The Stupidity of Technocratic Economics


This time regarding the beer market:

Every day, the Web site BeerPulse tries to list every single new beer available in the United States. And that’s harder than you might imagine. Recently, the site posted Cigar City’s Jamonera Belgian-style Porter, Odell Tree Shaker Imperial Peach IPA, as well as a rye lager, a cherry blossom lager and a barley wine. And the list goes on, and on. In 1978, there were 89 breweries in the United States; at the beginning of this year, there were 2,336, with an average of one new brewery per day. Most of them are tiny, but a handful, like Sam Adams and Sierra Nevada, have become large national brands. At the same time, sales of Budweiser in the United States have dropped for 25 consecutive years.
So I was surprised to learn that the Justice Department is worried that Anheuser-Busch InBev, the conglomerate that owns Bud, is on the cusp of becoming an abusive monopoly. In January, the department sued AB InBev to prevent it from buying the rest of Mexico’s Grupo Modelo, a company in which it already carries a 50 percent stake. The case is not built on any leaked documents about some secret plan to abuse market power and raise prices. Instead, it’s based on the work of Justice Department economists who, using game theory and complex forecasting models, are able to predict what an even bigger AB InBev will do. Their analysis suggests that the firm, regardless of who is running it, will inevitably break the law.
For decades, they argue, Anheuser-Busch has been employing what game theorists call a “trigger strategy,” something like the beer equivalent of the Mutually Assured Destruction Doctrine. Anheuser-Busch signals to its competitors that if they lower their prices, it will start a vicious retail war. In 1988, Miller and Coors lowered prices on their flagship beers, which led Anheuser-Busch to slash the price of Bud and its other brands in key markets. At the time, August Busch III told Fortune, “We don’t want to start a blood bath, but whatever the competition wants to do, we’ll do.” Miller and Coors promptly abandoned their price cutting.

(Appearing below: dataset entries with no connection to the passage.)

(* ===== verification/Reingest.v ===== *)
(** Replacing what was ingested from a file: the purge of the file's memories
    ([DeleteMemoriesBySources], [service.go]) and the ingest of the new batch
    ([Ingestion]), over the in-memory LightRAG. *)
From S2P Require Import Prelude GoErr Db Lightrag EdgeId Translate Tombstone Service Fake FakeLaws JobStore Pool Enqueue Ingestion.
#[local] Open Scope Z_scope.

Section Reingest.
Context `{MapRange} `{GoError} `{TimeParse} (clock : string) (cfg : PoolConfig) (now : Z).
#[local] Instance upstream_fake : Client Fake.t := Fake.fake_client clock.
Abbreviation W := (svc Fake.t (Db tomb_table) (Db source_table)).
Abbreviation tombs w := (db_tab (sv_tomb w)).
Abbreviation sources w := (db_tab (sv_src w)).

(** The service between two requests: every row of the index is of a stored memory, and
    of one file. *)
Record working (w : W) : Prop := {
  wk_answering : answering w;
  wk_indexed repo file tr : (repo, file, tr) ∈ sources w -> exists id d, stored (sv_lr w) tr id d;
  wk_one_file repo file repo' file' tr : (repo, file, tr) ∈ sources w -> (repo', file', tr) ∈ sources w -> (repo, file) = (repo', file') }.

(** * Purging *)

(** What the deletion of the memories in [gone] leaves. *)
Record purged (gone : string -> Prop) (w w' : W) : Prop := {
  pg_answering : answering w';
  pg_removed tr : gone tr -> Fake.tracks (sv_lr w') !! tr = None /\ is_Some (tombs w' !! tr);
  pg_absent tr : Fake.tracks (sv_lr w) !! tr = None -> Fake.tracks (sv_lr w') !! tr = None;
  pg_marked tr : is_Some (tombs w !! tr) -> is_Some (tombs w' !! tr);
  pg_rest tr id d : ~ gone tr -> stored (sv_lr w) tr id d -> stored (sv_lr w') tr id d;
  pg_unmarked tr : ~ gone tr -> tombs w !! tr = None -> tombs w' !! tr = None }.
Lemma purged_nothing (w : W) : answering w -> purged (fun _ => False) w w.
Proof. by intros Hw; split. Qed.
Lemma purged_then (g1 g2 : string -> Prop) (w w1 w2 : W) :
  purged g1 w w1 -> purged g2 w1 w2 -> purged (fun tr => g1 tr \/ g2 tr) w w2.
Proof.
  intros [_ R1 A1 M1 S1 U1] [Ho R2 A2 M2 S2 U2]. split; [done|..].
  - intros tr [[Ha Hm]%R1|Hg]; [auto|by apply R2].
  - auto.
  - auto.
  - intros tr id d Hn Hs. apply S2; [tauto|]. apply S1; [tauto|done].
  - intros tr Hn Hs. apply U2; [tauto|]. apply U1; [tauto|done].
Qed.
Lemma purged_iff (g g' : string -> Prop) (w w' : W) : (forall tr, g tr <-> g' tr) -> purged g w w' -> purged g' w w'.
Proof.
  intros He [Ho R A M S U]. split; [done|intros tr Hg; by apply R, He|done..| |].
  - intros tr id d Hn. apply S. by rewrite He.
  - intros tr Hn. apply U. by rewrite He.
Qed.

Lemma delete_one (tr id : string) (d : Fake.docState) (w : W) : answering w -> stored (sv_lr w) tr id d ->
  exists w', deleteMemoryRaw true now tr w = (Ok tt, w') /\ purged (fun x => x = tr) w w' /\ sv_src w' = sv_src w.
Proof.
  intros [Hok Hr Hsc Htc Hfut] Hst. destruct (ok_ids _ Hok id d (sd_doc _ _ _ _ Hst)) as [Hid _].
  destruct w as [lr [tab sc] src ops lg]. cbn in *. subst sc.
  exists (mkSvc (Fake.delete_doc lr id) (mkDb (<[tr := TombstoneStore.mark_row now (tab !! tr)]> tab) []) src ops lg).
  destruct Hst as [Ht Hd]. split; [|split; [split|done]]; cbn [sv_lr sv_tomb sv_src db_tab db_script].
  - unfold deleteMemoryRaw, on_lr, bind. cbn [Lightrag.TrackStatus upstream_fake Fake.fake_client fst snd sv_lr].
    assert (Hts : Fake.TrackStatus tr lr = (Ok (mkTrackStatus tr [Fake.st_doc d] 1 (inc (ds_Status (Fake.st_doc d)) ∅)), lr)).
    { unfold Fake.TrackStatus. rewrite Ht. cbn. unfold Fake.doc_of. by rewrite Hd. }
    rewrite Hts. cbn [fst snd ts_Documents]. rewrite list_fmap_singleton, Hid. cbn.
    unfold Fake.DeleteDocs. cbn. by rewrite Hd.
  - split; cbn [sv_lr sv_tomb sv_src db_tab db_script]; [by apply delete_ok|done..|]. intros n Hn. rewrite lookup_insert_ne; [by apply Hfut|].
    intros ->. destruct (ok_fresh _ Hok n Hn) as [_ Hnone]. congruence.
  - intros x ->. destruct (delete_effect lr id tr Hok) as (_ & Htr & _). rewrite Htr, Ht, lookup_insert_eq. split; [apply shrink_last|done].
  - intros x Hx. destruct (delete_effect lr id x Hok) as (_ & Htr & _). by rewrite Htr, Hx.
  - intros x Hx. apply lookup_insert_is_Some'. by right.
  - intros x id' d' Hne Hs. apply stored_delete_doc; [done| |done]. intros <-. apply Hne.
    destruct (ok_listed _ Hok _ _ _ (sd_track _ _ _ _ Hs) ltac:(left)) as (y & Hy & <-).
    destruct (ok_listed _ Hok _ _ _ Ht ltac:(left)) as (z & Hz & <-). congruence.
  - intros x Hne Hx. by rewrite lookup_insert_ne.
Qed.

Lemma purge_all (ids : list string) (n : Z) (w : W) : answering w -> NoDup ids ->
  (forall tr, tr ∈ ids -> exists id d, stored (sv_lr w) tr id d) ->
  exists w', purge_ids true now ids n w = ((n + Z.of_nat (length ids), None), w') /\
    purged (fun tr => tr ∈ ids) w w' /\ sv_src w' = sv_src w.
Proof.
  revert n w. induction ids as [|tr ids IH]; intros n w Hw Hnd Hst.
  { exists w. split; [by rewrite Z.add_0_r|]. split; [|done]. eapply purged_iff; [|by apply purged_nothing].
    intros x. split; [done|]. by intros ?%elem_of_nil. }
  apply NoDup_cons in Hnd as [Hn Hnd]. destruct (Hst tr ltac:(left)) as (id & d & Hs).
  destruct (delete_one tr id d w Hw Hs) as (w1 & Hdel & Hp1 & Hsrc1).
  destruct (IH (n + 1) w1) as (w2 & Hrest & Hp2 & Hsrc2); [apply Hp1|done| |].
  { intros x Hx. destruct (Hst x ltac:(by right)) as (id' & d' & Hs'). exists id', d'. apply (pg_rest _ _ _ Hp1); [|done]. by intros ->. }
  exists w2. split; [|split; [|by rewrite Hsrc2]].
  - cbn [purge_ids]. unfold bind. rewrite Hdel. cbn [fst snd]. rewrite Hrest. f_equal. f_equal. cbn [length]. lia.
  - eapply purged_iff; [|exact (purged_then _ _ _ _ _ Hp1 Hp2)]. intros x. by rewrite elem_of_cons.
Qed.

Lemma purged_indexed (g : string -> Prop) (w w' : W) (t : source_table) ops lg :
  purged g w w' -> purged g w (mkSvc (sv_lr w') (sv_tomb w') (mkDb t []) ops lg).
Proof. intros [[] R A M S U]. by split. Qed.
(** The rows of the files of a purge. *)
Definition from_files (repo : string) (files : list string) (row : string * string * string) : Prop :=
  row.1.1 = repo /\ row.1.2 ∈ files.
#[local] Instance from_files_dec repo files row : Decision (from_files repo files row).
Proof. unfold from_files. apply _. Defined.
Definition gone_with (w : W) (repo : string) (files : list string) (tr : string) : Prop :=
  exists f, f ∈ files /\ (repo, f, tr) ∈ sources w.
Lemma working_purged (w w' : W) (repo : string) (files : list string) :
  working w -> purged (gone_with w repo files) w w' -> sources w' = filter (fun row => ~ from_files repo files row) (sources w) -> working w'.
Proof.
  intros [Ha Hi Hone] Hp Hs. split; [apply Hp|..].
  - intros r f tr. rewrite Hs, elem_of_filter. intros [Hn Hrow]. destruct (Hi r f tr Hrow) as (id & d & Hst).
    exists id, d. apply (pg_rest _ _ _ Hp); [|done]. intros (f' & Hf' & Hrow'). apply Hn.
    pose proof (Hone _ _ _ _ _ Hrow Hrow') as Heq. simplify_eq. by split.
  - intros r f r' f' tr. rewrite Hs, !elem_of_filter. intros [_ ?] [_ ?]. by eapply Hone.
Qed.

Lemma purge_one_file (repo f : string) (w : W) : working w ->
  exists w', DeleteMemoriesBySource true true now repo f w = ((Z.of_nat (length (SourceStore.of_file repo f (sources w))), None), w') /\
    purged (gone_with w repo [f]) w w' /\ sources w' = filter (fun row => ~ from_files repo [f] row) (sources w).
Proof.
  intros [Hw Hi _]. pose proof (an_sources _ Hw) as Hsc. destruct w as [lr tb [tab sc] ops lg]. cbn in Hsc, Hi. subst sc.
  destruct (of_file_spec repo f tab) as [Hnd Hof].
  destruct (purge_all (SourceStore.of_file repo f tab) 0 _ Hw Hnd) as (w1 & Hpurge & Hp & Hsrc).
  { intros tr Htr%Hof. by apply (Hi repo f). }
  unfold DeleteMemoriesBySource, on_src, bind. cbn. rewrite Hpurge. cbn. rewrite Hsrc. cbn.
  eexists. split; [reflexivity|]. split.
  - apply purged_indexed. eapply purged_iff; [|exact Hp]. intros tr. rewrite Hof. unfold gone_with. cbn.
    split; [intros; exists f; by split; [left|]|]. by intros (f' & ->%list_elem_of_singleton & ?).
  - cbn. apply set_eq. intros [[r f'] tr]. rewrite !elem_of_filter. unfold from_files. cbn. rewrite list_elem_of_singleton.
    split; intros [Hne ?]; (split; [|done]); [intros [-> ->]; by apply Hne|intros ?; simplify_eq; by apply Hne].
Qed.

Lemma purge_every (repo : string) (files : list string) (total : Z) (w : W) : working w ->
  exists n w', purge_files true true now repo files total w = ((n, None), w') /\
    purged (gone_with w repo files) w w' /\ sources w' = filter (fun row => ~ from_files repo files row) (sources w).
Proof.
  revert total w. induction files as [|f files IH]; intros total w Hw.
  { exists total. eexists. split; [reflexivity|]. cbn. split.
    - eapply purged_iff; [|].
      2:{ pose proof (purged_indexed _ _ _ (sources w) (inc (op_label "delete_by_sources" "success") (sv_ops w)) (sv_log w) (purged_nothing w (wk_answering w Hw))) as Hp.
          pose proof (an_sources _ (wk_answering w Hw)). destruct w as [lr tb [tab sc] o l]. cbn in *. subst sc. exact Hp. }
      intros tr. split; [done|]. by intros (f & ?%elem_of_nil & _).
    - apply set_eq. intros row. rewrite elem_of_filter. unfold from_files. split; [|by intros [_ ?]].
      intros ?. split; [|done]. by intros [_ ?%elem_of_nil]. }
  destruct (purge_one_file repo f w Hw) as (w1 & Hf1 & Hp1 & Hs1).
  destruct (IH (total + Z.of_nat (length (SourceStore.of_file repo f (sources w)))) w1) as (n & w2 & Hf2 & Hp2 & Hs2).
  { by apply (working_purged w w1 repo [f]). }
  exists n, w2. cbn [purge_files]. unfold bind. rewrite Hf1. cbn [fst snd]. split; [exact Hf2|]. split.
  - eapply purged_iff; [|exact (purged_then _ _ _ _ _ Hp1 Hp2)]. intros tr. unfold gone_with. rewrite Hs1. split.
    + intros [(f' & ->%list_elem_of_singleton & ?)|(f' & ? & [_ ?]%elem_of_filter)]; [exists f; by split; [left|]|exists f'; by split; [right|]].
    + intros (f' & [->|Hf]%elem_of_cons & Hrow); [left; exists f; by split; [apply list_elem_of_singleton|]|].
      destruct (decide (f' = f)) as [->|Hne]; [left; exists f; by split; [apply list_elem_of_singleton|]|right].
      exists f'. split; [done|]. apply elem_of_filter. split; [|done]. intros [_ ?%list_elem_of_singleton]. done.
  - rewrite Hs2, Hs1. apply set_eq. intros row. rewrite !elem_of_filter. unfold from_files.
    rewrite list_elem_of_singleton, elem_of_cons. tauto.
Qed.

(** * Replacing *)

Lemma row_of_track (it : IngestItem) (tr : string) row : row ∈ row_of it tr ->
  source_of (it_Metadata it) = Some row.1 /\ row.2 = tr.
Proof. unfold row_of. destruct (source_of _) as [[r f]|]; [|by intros ?%elem_of_empty]. by intros ->%elem_of_singleton. Qed.
Lemma working_served (w0 w : W) (items : list IngestItem) (b : memJobBundle) :
  working w0 -> answering w -> grows w0 w -> Forall (fun m => kept clock w (mi_item m) (mi_trackID m)) (b_items b) ->
  batch_served clock w0 w items b -> working w.
Proof.
  intros [_ Hi Hone] Hw Hg Hk (_ & _ & _ & Hnd & Hall & Hrows).
  assert (Hold : forall r f tr i m, (r, f, tr) ∈ sources w0 -> b_items b !! i = Some m -> mi_trackID m <> tr).
  { intros r f tr i m (id & d & [Ht _])%Hi Hm <-. destruct (Forall2_lookup_r _ _ _ _ _ Hall Hm) as (it & _ & _ & Hn & _). congruence. }
  split; [done|..].
  - intros r f tr [Hrow|(i & it & m & _ & Hm & [_ Htr]%row_of_track)]%Hrows.
    + destruct (Hi r f tr Hrow) as (id & d & Hs). exists id, d. by apply (gr_stored _ _ Hg).
    + cbn in Htr. subst tr. rewrite Forall_lookup in Hk. destruct (Hk i m Hm) as [_ (id & d & Hs & _)]. by exists id, d.
  - intros r f r' f' tr [Hrow|(i & it & m & Hit & Hm & [Hsrc Htr]%row_of_track)]%Hrows
      [Hrow'|(j & it' & m' & Hit' & Hm' & [Hsrc' Htr']%row_of_track)]%Hrows; cbn in *.
    + by eapply Hone.
    + by destruct (Hold r f tr j m' Hrow Hm').
    + by destruct (Hold r' f' tr i m Hrow' Hm).
    + assert (i = j); [|congruence].
      apply (proj1 (NoDup_alt (mi_trackID <$> b_items b)) Hnd i j tr); rewrite list_lookup_fmap; [by rewrite Hm, Htr|by rewrite Hm', Htr'].
Qed.
Lemma tombstoned_not_found (tr : string) (w : W) : answering w -> is_Some (tombs w !! tr) ->
  exists e, (GetMemory true tr w).1 = Err e /\ errors_Is e ErrNotFound = true.
Proof.
  intros Hw Ht. exists (Sentinel ErrNotFound). split; [|done]. unfold GetMemory, bind at 1, on_tomb.
  rewrite tomb_answers by apply Hw. cbn [fst snd]. by rewrite bool_decide_true.
Qed.

Abbreviation mpool := (pool MemStore.t W).
Definition with_up (w : W) (p : mpool) : mpool := mkPool (p_store p) w (p_notify p) (p_metrics p).
End Reingest.

(** * A closed execution *)

Section Run.
#[local] Instance run_range : MapRange := map_to_list_range.
#[local] Instance run_error : GoError := fun _ => "boom"%string.
#[local] Instance run_time : TimeParse := {| ParseRFC3339 _ := Some 3; ParseRFC3339Nano _ := None |}.
#[local] Instance run_client : Client Fake.t := Fake.fake_client fake_clock.
Definition one_worker : PoolConfig := newPool 1 4 0.
(** Two notes of one file, the first without a key, and another file's; then a new
    version of the first file. *)
Definition from_file (f : string) : gmap string string := <["repo"%string := "r"%string]> {["file_path"%string := f]}.
Definition first_push : list IngestItem :=
  [mkItem "" "first" (from_file "a.md") ""; mkItem "k" "second" (from_file "a.md") ""; mkItem "b" "other" (from_file "b.md") ""].
Definition second_push : list IngestItem := [mkItem "k" "second, revised" (from_file "a.md") ""].
Definition idle_service : pool MemStore.t fakeW := mkPool ∅ fake_world [] ∅.
(** A purge of the files, the batch, and the worker. *)
Definition cleaned (files : list string) (p : pool MemStore.t fakeW) : pool MemStore.t fakeW :=
  with_up (DeleteMemoriesBySources true true 5 "r" files (p_up p)).2 p.
Definition push (rand : nat -> string) (files : list string) (items : list IngestItem) (p : pool MemStore.t fakeW) :=
  Enqueue.Enqueue rand one_worker 5 items (cleaned files p).
Definition drained (id : string) (p : pool MemStore.t fakeW) : pool MemStore.t fakeW :=
  (runJob (service_upstream fake_clock 5) one_worker 5 20 id p).2.
Definition other_rand (n : nat) : string := String.append "s" (counter_rand n).
Definition after_first : pool MemStore.t fakeW := drained "job_r1" (push counter_rand [] first_push idle_service).2.
Definition after_second : pool MemStore.t fakeW := drained "job_sr0" (push other_rand ["a.md"%string] second_push after_first).2.

Lemma idle_working : working fake_world.
Proof.
  split; [|by intros r f tr Hr; apply elem_of_empty in Hr|by intros r f r' f' tr Hr; apply elem_of_empty in Hr].
  split; [exact (proj1 two_people_ok)|reflexivity..].
Qed.
Lemma accepted_as (id : string) (x : result err IngestJob * pool MemStore.t fakeW) :
  match x.1 with Ok job => Some (j_ID job) | Err _ => None end = Some id -> exists job, x = (Ok job, x.2) /\ j_ID job = id.
Proof. destruct x as [[job|e] p]; [|done]. intros [= <-]. by exists job. Qed.
(** The new version is served, the old notes are not, the other file's still is. *)
Lemma second_push_served :
  (fun tr => is_ok (GetMemory true tr (p_up after_second)).1) <$> ["track-1"; "track-3"; "track-5"; "track-7"]%string =
    [false; false; true; true] /\
  elements (db_tab (sv_src (p_up after_second))) = [("r", "a.md", "track-7"); ("r", "b.md", "track-5")]%string.
Proof. by vm_compute. Qed.
End Run.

What’s intriguing about the government’s concern about Anheuser-Busch and the market it’s part of is that at no point does anyone in the justice department ask whether consumers are going to be worse off with Anheuser-Busch growing larger.  The number of beer producers has increased by over 2600%, but somehow consumers are worse off because one of the 2336 beer producers may be really large?  What sort of stupidity is this? Consumers have more beer choices than ever, and more alternatives to beer than ever, yet one company is considered to be a near-monopoly because its market share is becoming really large.  And no one at the justice department thinks to ask whether consumers (you know, the ones who are supposed to be protected by antitrust laws) are okay with this arrangement.

To be honest, everything about this analysis is stupid.  The definition of the market is limited and shallow.  Anheuser-Busch isn’t just competing with other beer companies for dollars; they’re competing with every company on earth for dollars.  People aren’t forced to buy or drink beer, let alone Anheuser-Busch products.  Segmenting the market one particular way and then ignoring alternative goods and markets is simply shallow.  And, since the point of anti-trust laws is protecting consumers, it seems stupid to forego asking whether consumers really like Anheuser-Busch products.  If they do, why limit how much Anheuser-Busch can grow?

Also, why are pricing wars considered so bad?  Lower prices are good for consumers, right?  And even if one company manages to bankrupt all of its competitors, that doesn’t mean that it gets to charge whatever price it wants; if it charges prices that are too high, new competitors may enter the market and undercut the monopoly.

More to the point, the idea of market monopolies being abusive is a silly concept.  It is predicated on stupid tautologies and shallow analysis.  Hilariously, monopoly theory manages to generally ignore the inconvenient fact that it is the state that enables monopolies and their attendant abuses, and not the market.  To put it simply, it’s time to move beyond this puerile, vapid “analysis” to something better and more reasonable.  Maybe then we can finally get around to actually helping consumers.